One-pass algorithms for large and shifting data sets
University of Southampton, School of Electronics and Computer Science,
For many problem domains, practitioners are faced with the problem of ever-increasing amounts of data. Examples include the UniProt database of proteins which now contains ~6 million sequences, and the KDD ’99 data which consists of ~5 million points. At these scales, the state-of-the-art machine learning techniques are not applicable since the multiple passes they require through the data are prohibitively expensive, and a need for different approaches arises. Another issue arising in real-world tasks, which is only recently becoming a topic of interest in the machine learning community, is distribution shift, which occurs naturally in many problem domains such as intrusion detection and EEG signal mapping in the Brain-Computer Interface domain. This means that the i.i.d. assumption between the training and test data does not hold, causing classifiers to perform poorly on the unseen test set.
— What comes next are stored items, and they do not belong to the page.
(* ===== verification/EchoSpec.v ===== *)
(** * EchoSpec: the entry a response shows is the entry that runs (Toolset.v)

    [Materialize] fills in what an entry left out.  Read back, what it renders is accepted
    where the entry was, and resolves to the same tools under the same policies. *)
From Stdlib Require Import Lia.
From S2P Require Import Prelude GoStrings Json Domain Consumption Inbound InboundSpec Turn Toolset ToolsetSpec.

(** ** What decodes *)

Definition policy_shape (raw : option json) : Prop :=
  match raw with
  | None | Some JNull => True
  | Some (JObject pp) => match obj_get pp "type" with None | Some JNull | Some (JString _) => True | _ => False end
  | _ => False
  end.

Definition enabled_shape (raw : option json) : Prop := match raw with None | Some JNull | Some (JBool _) => True | _ => False end.
Definition name_shape (raw : option json) : Prop := match raw with None | Some JNull | Some (JString _) => True | _ => False end.

(** A settings object whose values are of their types. *)
Definition shaped (obj : objmap) : Prop := enabled_shape (obj_get obj "enabled") /\ policy_shape (obj_get obj "permission_policy").

Lemma dec_setting_iff obj :
  unique_keys (JObject obj) = true -> config_keys obj -> is_Some (dec_setting unset (JObject obj)) <-> shaped obj.
Proof.
  intros Hu [Hk Hpp]. destruct (unique_object _ Hu) as [Hnd _]. unfold dec_setting, shaped, enabled_shape, policy_shape.
  rewrite !(fun dec f cur => decode_field_least dec _ f cur _ Hk Hnd) by reflexivity. cbn.
  assert (Hno : forall A, is_Some (@None A) <-> False) by (intros A; split; [by intros [? [=]]|done]).
  destruct (obj_get obj "enabled") as [[]|]; cbn; rewrite ?Hno; try tauto;
    (destruct (obj_get obj "permission_policy") as [[| | | | |pp]|] eqn:Ep; cbn; rewrite ?Hno; try tauto; try (split; [done|by eexists]));
    (specialize (Hpp pp eq_refl); destruct (unique_object _ (unique_member _ _ _ Hu Ep)) as [Hndp _];
     rewrite (decode_field_least _ _ _ _ _ Hpp Hndp) by reflexivity;
     destruct (obj_get pp "type") as [[]|]; cbn; rewrite ?Hno; try tauto; (split; [done|by eexists])).
Qed.

(** An element of [configs] that decodes. *)
Definition item_shaped (item : json) : Prop :=
  item = JNull \/ exists obj, item = JObject obj /\ name_shape (obj_get obj "name") /\ shaped obj.

Lemma dec_config_iff item :
  unique_keys item = true -> (forall obj, jsonObject (Some item) = Some obj -> config_keys obj) ->
  is_Some (dec_config zero_config item) <-> item_shaped item.
Proof.
  intros Hu Hk. unfold item_shaped. destruct item as [| | | | |obj]; cbn [dec_config];
    try (split; [by intros [? [=]]|by intros [?|(? & ? & _)]]); [split; [by left|by eexists]|].
  specialize (Hk obj eq_refl). destruct (unique_object _ Hu) as [Hnd _].
  rewrite (decode_field_least _ _ _ _ _ (proj1 Hk) Hnd) by reflexivity.
  pose proof (dec_setting_iff obj Hu Hk) as Hs. change (c_setting zero_config) with unset. unfold name_shape. split.
  - intros [c Hc]. right. exists obj. split; [done|].
    destruct (dec_setting unset (JObject obj)) as [s|]; [|by destruct (obj_get obj "name") as [[]|]].
    split; [by destruct (obj_get obj "name") as [[]|]|]. apply Hs. by eexists.
  - intros [?|(o & [= <-] & Hn & Ho)]; [done|]. apply Hs in Ho as [s ->]. destruct (obj_get obj "name") as [[]|]; try done; by eexists.
Qed.

(** A whole entry that decodes. *)
Definition entry_shaped (top : objmap) : Prop :=
  match obj_get top "default_config" with None | Some JNull => True | Some (JObject dc) => shaped dc | _ => False end /\
  match obj_get top "configs" with None | Some JNull => True | Some (JArray items) => Forall item_shaped items | _ => False end.

Lemma dec_items_iff items :
  (forall item, item ∈ items -> unique_keys item = true) ->
  (forall item obj, item ∈ items -> jsonObject (Some item) = Some obj -> config_keys obj) ->
  is_Some (dec_items [] items) <-> Forall item_shaped items.
Proof.
  induction items as [|x items IH]; intros Hu Hk; cbn [dec_items tail]; [split; [by constructor|by eexists]|].
  assert (Hx : is_Some (dec_config zero_config x) <-> item_shaped x) by (apply dec_config_iff; [apply Hu; left|intros; eapply Hk; [left|done]]).
  assert (Hr : is_Some (dec_items [] items) <-> Forall item_shaped items) by (apply IH; [intros; apply Hu; by right|intros; eapply Hk; [by right|done]]).
  rewrite Forall_cons, <- Hx, <- Hr. destruct (dec_config zero_config x) as [c|]; [|split; [by intros [? [=]]|by intros [[? [=]] _]]].
  cbn. destruct (dec_items [] items) as [r|]; cbn; [split; [intros _; split; by eexists|by eexists]|split; [by intros [? [=]]|by intros [_ [? [=]]]]].
Qed.

Lemma dec_entry_iff kind top :
  unique_keys (JObject top) = true -> known_keys kind top -> is_Some (dec_entry (JObject top)) <-> entry_shaped top.
Proof.
  intros Hu (Hk & Hd & Hc). destruct (unique_object _ Hu) as [Hnd _]. unfold dec_entry, body_field, entry_shaped.
  rewrite !(fun A dec f cur => @decode_field_least A dec _ f cur _ Hk Hnd) by reflexivity.
  transitivity (is_Some (match obj_get top "default_config" with Some v => dec_default None v | None => Some None end) /\
                is_Some (match obj_get top "configs" with Some v => dec_configs (MkSlice [] 0) v | None => Some (MkSlice [] 0) end)).
  { destruct (match obj_get top "default_config" with Some v => dec_default None v | None => Some None end); cbn; [|split; [by intros [? [=]]|by intros [[? [=]] _]]].
    destruct (match obj_get top "configs" with Some v => _ | None => _ end); cbn; [split; [intros _; split; by eexists|by eexists]|split; [by intros [? [=]]|by intros [_ [? [=]]]]]. }
  assert (H1 : is_Some (match obj_get top "default_config" with Some v => dec_default None v | None => Some None end) <->
    match obj_get top "default_config" with None | Some JNull => True | Some (JObject dc) => shaped dc | _ => False end).
  { destruct (obj_get top "default_config") as [[| | | | |dc]|] eqn:Ed; cbn [dec_default]; try (split; [by intros [? [=]]|done]); try (split; [done|by eexists]).
    rewrite fmap_is_Some. apply dec_setting_iff; [by eapply unique_member|by apply Hd]. }
  assert (H2 : is_Some (match obj_get top "configs" with Some v => dec_configs (MkSlice [] 0) v | None => Some (MkSlice [] 0) end) <->
    match obj_get top "configs" with None | Some JNull => True | Some (JArray items) => Forall item_shaped items | _ => False end).
  { destruct (obj_get top "configs") as [[| | | |items|]|] eqn:Ec; cbn [dec_configs]; try (split; [by intros [? [=]]|done]); try (split; [done|by eexists]).
    rewrite <- dec_items_iff; [|intros; eapply unique_item; [by eapply unique_member|done]|by apply Hc].
    destruct items as [|x items]; [split; intros _; by eexists|]. cbn [sl_back].
    destruct (dec_items [] (x :: items)); cbn; [split; intros _; by eexists|split; by intros [? [=]]]. }
  by rewrite H1, H2.
Qed.

(** ** The merged buckets *)

Definition fallback_of (kind : string) : string := if String.eqb kind agentToolsetType then DefaultAgentToolsetPolicy else DefaultMCPToolsetPolicy.

(** What the entries under a name say together. *)
Definition says (name : string) (items : list json) : setting := foldl over unset (omap (item_setting name) items).

Definition bucket_setting (m : merged) : setting :=
  MkSetting (match m_enabled m with Some (JBool b) => Some b | _ => None end) (policy_of (m_policy m)).

(** A policy object as an entry may hold it. *)
Definition policy_object (v : json) : Prop :=
  exists pp, v = JObject pp /\ policy_shape (Some v) /\ Least pp ["type"] = None /\ unique_keys v = true.
(** C10: a spec that the API accepts and whose tools repeat no key never fails a turn, whatever
    its servers listed, so long as what was stored of them reads: its tools as they are
    stored always resolve, and the request they make names each tool once, every name in
    the shape a Messages endpoint takes.  A key that repeats is what breaks it
    ([EchoSpec.repeated_key_wedges]): the check reads the request and the turn what is
    stored. *)
Theorem accepted_spec_offers (spec : agentSpec) (agentRoute everyServerReferenced : bool) (cat : gmap string json) (role : delegationRole)
    (Hp : parseToolsWith (JArray (sp_tools spec)) agentRoute = Ok (sp_tools spec))
    (Hc : checkAgentSpec spec everyServerReferenced = Ok tt)
    (Hu : unique_keys (JArray (sp_tools spec)) = true)
    (Hcat : forall server stored, cat !! server = Some stored -> is_Some (dec_listing stored)) :
  exists rs, resolveTools schema_len (map jsonb (sp_tools spec)) cat role = Ok rs /\
    NoDup (map def_name (rs_defs rs)) /\
    Forall (fun d => customToolNameRE (def_name d) = true) (rs_defs rs).
Proof.
  assert (Hid : map jsonb (sp_tools spec) = sp_tools spec) by (pose proof (jsonb_id _ Hu) as E; cbn [jsonb] in E; by injection E).
  rewrite Hid. pose proof (parsed_each _ _ _ Hp) as Heach. destruct (accepted_entries_read _ _ Heach) as (es & Ees & Hes).
  destruct (fold_result_total (expand_entry schema_len cat) (sp_tools spec) (MkMcpWip (own es role) 0 0 [] [])) as (st & Hst).
  { intros a x Hx. destruct (Heach _ Hx) as (i & Hpx). destruct (parse_tool_reads _ _ _ Hpx) as (e & _ & Ht & _ & (sv & Hs) & _).
    unfold expand_entry. rewrite Ht, Hs. destruct (String.eqb_spec (te_type e) mcpToolsetType) as [Ety|]; cbn [negb]; [|by eexists].
    destruct (cat !! sv) as [stored|] eqn:Ecat; [|by eexists]. destruct (Hcat _ _ Ecat) as [listing ->]. rewrite Ety in Ht.
    destruct (ValidateMCPToolset_Ok _ (parse_mcp _ _ _ Hpx Ht)) as (top & e' & -> & Hk & He & Hd & Hi).
    rewrite (ResolveMCP_valid _ e') by (done || by eapply unique_item). by eexists. }
  assert (Hinv : offers role (m_w st)).
  { revert Hst. apply (fold_result_in _ (fun st => offers role (m_w st))).
    - intros a x a' Hx Ha. apply (expand_entry_keeps (sp_tools spec) cat (fun st => offers role (m_w st))); [| |done|done].
      + intros s s' Hs Hd Hcl _. unfold offers, laid. by rewrite Hd, Hcl.
      + intros s raw server listing resolved unknown t p Ho _ _ _ _ _ Hg. by apply offers_granted.
    - cbn. split; [apply laid_own|]. split; [|by eapply own_names]. unfold checkAgentSpec in Hc. destruct (maxAgentTools <? _); [done|].
      destruct (maxAgentMCPServers <? _); [done|]. apply bind_ok in Hc as (names & _ & Hc). destruct (fold_result _ _ _) as [[taken referenced]|] eqn:Ef; [|done].
      by eapply own_distinct. }
  exists (MkResolution (w_defs (m_w st)) (w_class (m_w st)) (render (w_notes (if 0 <? m_over st then note (m_w st) (OverBudget (m_over st)) else m_w st))) (m_unsupported st)).
  split; [|by destruct Hinv as (_ & ? & ?)]. unfold resolveTools. rewrite Ees. cbv zeta. fold (own es role). rewrite Hst. by destruct (0 <? m_over st).
Qed.
End mcp.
We first present a novel, hierarchical, one-pass clustering technique that is capable of handling very large data. Our experiments show that the quality of the clusters generated by our method does not degrade, while making vast computational savings compared to algorithms that require multiple passes through the data. We then propose Voted Spheres, a novel, non-linear, one-pass, multi-class classification technique capable of handling millions of points in minutes. Our empirical study shows that it achieves state-of-the-art performance on real world data sets, in a fraction of the time required by other methods. We then adapt the VS to deal with covariate shift between the training and test phases using two different techniques: an importance weighting scheme and kernel mean matching. Our results on a toy problem and the real-world KDD ’99 data show an increase in performance to our VS framework. Our final contribution involves applying the one-pass VS algorithm, along with the adapted counterpart (for covariate shift), to the Brain-Computer Interface domain, in which linear batch algorithms are generally used. Our VS-based methods outperform the SVM, and perform very competitively with the submissions of a recent BCI competition, which further shows the robustness of our proposed techniques to different problem domains.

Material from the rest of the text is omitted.